Think of IU associate English professor Michael Adams as a word nerd. A grammar geek. The sultan of slang, even.

Author of “Slayer Slang: A Buffy the Vampire Slayer Lexicon” and “Slang: The People’s Poetry,” Adams is expecting a new book on profanity to be published by Oxford University Press in the spring. He couldn’t say much, but apparently there’s a chapter involving the HBO hit TV series “The Sopranos,” which should make for some awesomer-than-usual academic reading.

Michael Adams

Michael Adams

Plus, he’s just been elected as president of the Dictionary Society of North America.

At the society’s recent biennial conference, Adams presented a paper on the early history of the Dictionary of American Regional English, a collection of regional and folk speech from the United States that’s been published serially through Harvard University’s Belknap Press.

(What do they mean by “regional and folk speech,” you ask? Think about the age-old pop versus soda question, or whether you call them pancakes, hot cakes or flapjacks.)

“DARE is a well-respected dictionary that’s been hit hard by sequestration just as it needed promised NEH funds to prepare a digital edition. Luckily, private donors were found to make up for the lost funding and support that effort,” said Adams, who detailed the dictionary’s history in the fall 2011 issue of Humanities, the magazine for the National Endowment for the Humanities. “And there are wonderful stories surrounding it — a doctor, for example, who received a patient’s history in dialect, but with the dictionary was able to figure out what was going on. So it’s not just something we consider academically; it can have significant social effects.”
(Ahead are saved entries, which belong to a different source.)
(* ===== verification/GoTime.v ===== *)
(** * float64 and time.ParseDuration

    Floats are IEEE binary64 in the executable specification of the Standard
    Library. *)
From S2P Require Import Prelude GoLib.
From Stdlib Require Import Floats.SpecFloat.

Open Scope string_scope.

(** ** float64 *)

Definition f64 := spec_float.
Definition f64_add : f64 -> f64 -> f64 := SFadd 53 1024.
Definition f64_sub : f64 -> f64 -> f64 := SFsub 53 1024.
Definition f64_mul : f64 -> f64 -> f64 := SFmul 53 1024.
Definition f64_div : f64 -> f64 -> f64 := SFdiv 53 1024.
Definition f64_ltb : f64 -> f64 -> bool := SFltb.
Definition f64_of_Z (z : Z) : f64 := binary_normalize 53 1024 z 0 false.

(** Conversion to [int64] truncates toward zero; a value out of range gives the
    smallest integer, as on amd64. *)
Definition f64_to_i64 (f : f64) : Z :=
  match f with
  | S754_zero _ => 0
  | S754_finite neg m e =>
      let v := if (0 <=? e)%Z then (Z.pos m * 2 ^ e)%Z else (Z.pos m / 2 ^ (- e))%Z in
      let v := if neg : bool then (- v)%Z else v in
      if ((- two63 <=? v) && (v <? two63))%Z then v else (- two63)%Z
  | _ => (- two63)%Z
  end.

(** [Duration.Seconds]: whole seconds plus the remainder over 1e9. *)
Definition Seconds (d : duration) : f64 :=
  f64_add (f64_of_Z (Z.quot d second)) (f64_div (f64_of_Z (Z.rem d second)) (f64_of_Z 1000000000)).

Definition f64_max (a b : f64) : f64 := if f64_ltb a b then b else a.

(** ** time.ParseDuration

    [uint64] values stay below 2^64 because every sum is checked against 2^63
    right after it is formed. *)

(** Digits up to the first other byte; [None] is the overflow error. *)
Fixpoint leadingInt (x : Z) (s : string) : option (Z * string) :=
  match s with
  | String c s' =>
      if negb (is_digit c) then Some (x, s)
      else if (x >? two63 / 10)%Z then None
      else let x := (x * 10 + (Z.of_N (code c) - 48))%Z in
           if (x >? two63)%Z then None else leadingInt x s'
  | "" => Some (x, "")
  end.

(** Digits after the point; digits beyond the precision are skipped. *)
Fixpoint leadingFraction (x : Z) (scale : f64) (overflow : bool) (s : string) : Z * f64 * string :=
  match s with
  | String c s' =>
      if negb (is_digit c) then (x, scale, s)
      else if overflow then leadingFraction x scale true s'
      else if (x >? (two63 - 1) / 10)%Z then leadingFraction x scale true s'
      else let y := (x * 10 + (Z.of_N (code c) - 48))%Z in
           if (y >? two63)%Z then leadingFraction x scale true s'
           else leadingFraction y (f64_mul scale (f64_of_Z 10)) false s'
  | "" => (x, scale, "")
  end.

(** The unit: everything up to the next digit or point. *)
Fixpoint span_unit (s : string) : string * string :=
  match s with
  | String c s' =>
      if (Ascii.eqb c "." || is_digit c)%bool then ("", s)
      else let '(u, r) := span_unit s' in (String c u, r)
  | "" => ("", "")
  end.

(** [unitMap]; the two micro signs are U+00B5 and U+03BC. *)
Definition unitMap (u : string) : option Z :=
  if String.eqb u "ns" then Some 1%Z
  else if (String.eqb u "us" || String.eqb u (String "194" (String "181" "s")) ||
           String.eqb u (String "206" (String "188" "s")))%bool then Some 1000%Z
  else if String.eqb u "ms" then Some 1000000%Z
  else if String.eqb u "s" then Some second
  else if String.eqb u "m" then Some (60 * second)%Z
  else if String.eqb u "h" then Some (3600 * second)%Z
  else None.

(** One round of the loop: one number with its unit, and what follows. *)
Definition parse_component (s : string) : option (Z * string) :=
  match s with
  | "" => None
  | String c _ =>
      if negb (Ascii.eqb c "." || is_digit c) then None else
      r ← leadingInt 0 s;
      let '(v, s1) := r in
      let pre := negb (String.length s1 =? String.length s)%nat in
      let '(f, scale, s2, post) :=
        match s1 with
        | String "." s1' =>
            let '(f, scale, s2) := leadingFraction 0 (f64_of_Z 1) false s1' in
            (f, scale, s2, negb (String.length s2 =? String.length s1')%nat)
        | _ => (0%Z, f64_of_Z 1, s1, false)
        end in
      if negb pre && negb post then None else
      let '(u, s3) := span_unit s2 in
      if String.eqb u "" then None else
      unit ← unitMap u;
      if (v >? two63 / unit)%Z then None else
      let v := (v * unit)%Z in
      if (f >? 0)%Z then
        let v := (v + f64_to_i64 (f64_mul (f64_of_Z f) (f64_div (f64_of_Z unit) scale)))%Z in
        if (v >? two63)%Z then None else Some (v, s3)
      else Some (v, s3)
  end.

(** Each round consumes at least the number and the unit. *)
Fixpoint parse_components (fuel : nat) (d : Z) (s : string) : option Z :=
  match s, fuel with
  | "", _ => Some d
  | _, 0%nat => None
  | _, S fuel =>
      r ← parse_component s;
      let '(v, rest) := r in
      let d := (d + v)%Z in
      if (d >? two63)%Z then None else parse_components fuel d rest
  end.

Definition ParseDuration (s : string) : option duration :=
  let '(neg, s) :=
    match s with
    | String c s' => if (Ascii.eqb c "-" || Ascii.eqb c "+")%bool then (Ascii.eqb c "-", s') else (false, s)
    | "" => (false, s)
    end in
  if String.eqb s "0" then Some 0%Z
  else if String.eqb s "" then None
  else d ← parse_components (String.length s) 0 s;
       if neg then Some (wrap_i64 (- wrap_i64 d))
       else if (d >? two63 - 1)%Z then None else Some d.

Example ParseDuration_ex1 : ParseDuration "1h15m30.5s" = Some (4530500000000)%Z.
Proof. reflexivity. Qed.
Example ParseDuration_ex2 : ParseDuration "-1.5h" = Some (-5400000000000)%Z.
Proof. reflexivity. Qed.
Example ParseDuration_ex3 : ParseDuration "10" = None.
Proof. reflexivity. Qed.
Example ParseDuration_ex4 : ParseDuration ".s" = None.
Proof. reflexivity. Qed.

(** A component consumes input, so the loop's fuel is never the reason to stop. *)
Lemma leadingInt_length s x v r : leadingInt x s = Some (v, r) -> String.length r <= String.length s.
Proof.
  revert x. induction s as [|c s IH]; intros x; simpl; [by intros [= <- <-]|].
  repeat case_match; intros E; simplify_eq; simpl; try lia. apply IH in E. lia.
Qed.

Lemma leadingFraction_length s x sc o : String.length (leadingFraction x sc o s).2 <= String.length s.
Proof.
  revert x sc o. induction s as [|c s IH]; intros x sc o; simpl; [done|].
  repeat case_match; simpl; try lia; etrans; [apply IH|lia|apply IH|lia|apply IH|lia|apply IH|lia].
Qed.

Lemma span_unit_length s u r : span_unit s = (u, r) -> String.length u + String.length r = String.length s.
Proof.
  revert u r. induction s as [|c s IH]; intros u r; simpl; [by intros [= <- <-]|].
  destruct (_ || _)%bool; [by intros [= <- <-]|]. destruct (span_unit s) as [u' r'] eqn:E. intros [= <- <-].
  simpl. by rewrite (IH _ _ eq_refl).
Qed.

Lemma parse_component_length s v r : parse_component s = Some (v, r) -> String.length r < String.length s.
Proof.
  unfold parse_component. destruct s as [|c s]; [done|]. destruct (negb _); [done|]. generalize (String c s) as t. clear c s. intros t. destruct (leadingInt 0 t) as [[v1 s1]|] eqn:E1; [|done]. cbn.
  apply leadingInt_length in E1.
  set (fr := match s1 with String "." _ => _ | _ => _ end). assert (Hf : String.length fr.1.2 <= String.length s1).
  { unfold fr. destruct s1 as [|c s1]; [done|]. destruct c as [[] [] [] [] [] [] [] []]; try done.
    pose proof (leadingFraction_length s1 0 (f64_of_Z 1) false).
    destruct (leadingFraction _ _ _ _) as [[??]?]. simpl in *. lia. }
  destruct fr as [[[f sc] s2] post]. cbn in Hf. destruct (_ && _)%bool; [done|].
  destruct (span_unit s2) as [u s3] eqn:E3. apply span_unit_length in E3.
  destruct (String.eqb_spec u ""); [done|]. destruct u as [|cu u]; [done|]. simpl in E3.
  destruct (unitMap _); [|done]. cbn. repeat case_match; intros; simplify_eq; lia.
Qed.

Lemma parse_components_fuel fuel d s : String.length s <= fuel ->
  parse_components fuel d s = parse_components (String.length s) d s.
Proof.
  intros Hf. remember (String.length s) as n eqn:En. revert fuel d s En Hf.
  induction n as [n IH] using lt_wf_ind. intros fuel d s En Hf.
  destruct s as [|c s]; [by destruct fuel, n|]. destruct fuel as [|fuel]; [simpl in *; lia|].
  destruct n as [|n]; [done|]. cbn [parse_components].
  destruct (parse_component (String c s)) as [[v r]|] eqn:E; [|done]. cbn.
  apply parse_component_length in E. case_match; [done|].
  rewrite (IH (String.length r)) by lia. symmetry. apply IH; lia.
Qed.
The dictionary’s approach can be considered unusually adventurous, he said. It both reconceived dialectology — which studies language based on geographic distribution and associated features — and introduced a new variety of historical dictionary.

“DARE teaches us about American regional speech, of course,” Adams wrote in Humanities. “It also teaches us to think big, put aside assumptions, draw on traditions when useful, and make things new. It says to us: Whatever transformative project in the humanities you may have in mind, dare to do it.”

The Department of English is part of the College of Arts and Sciences at IU Bloomington.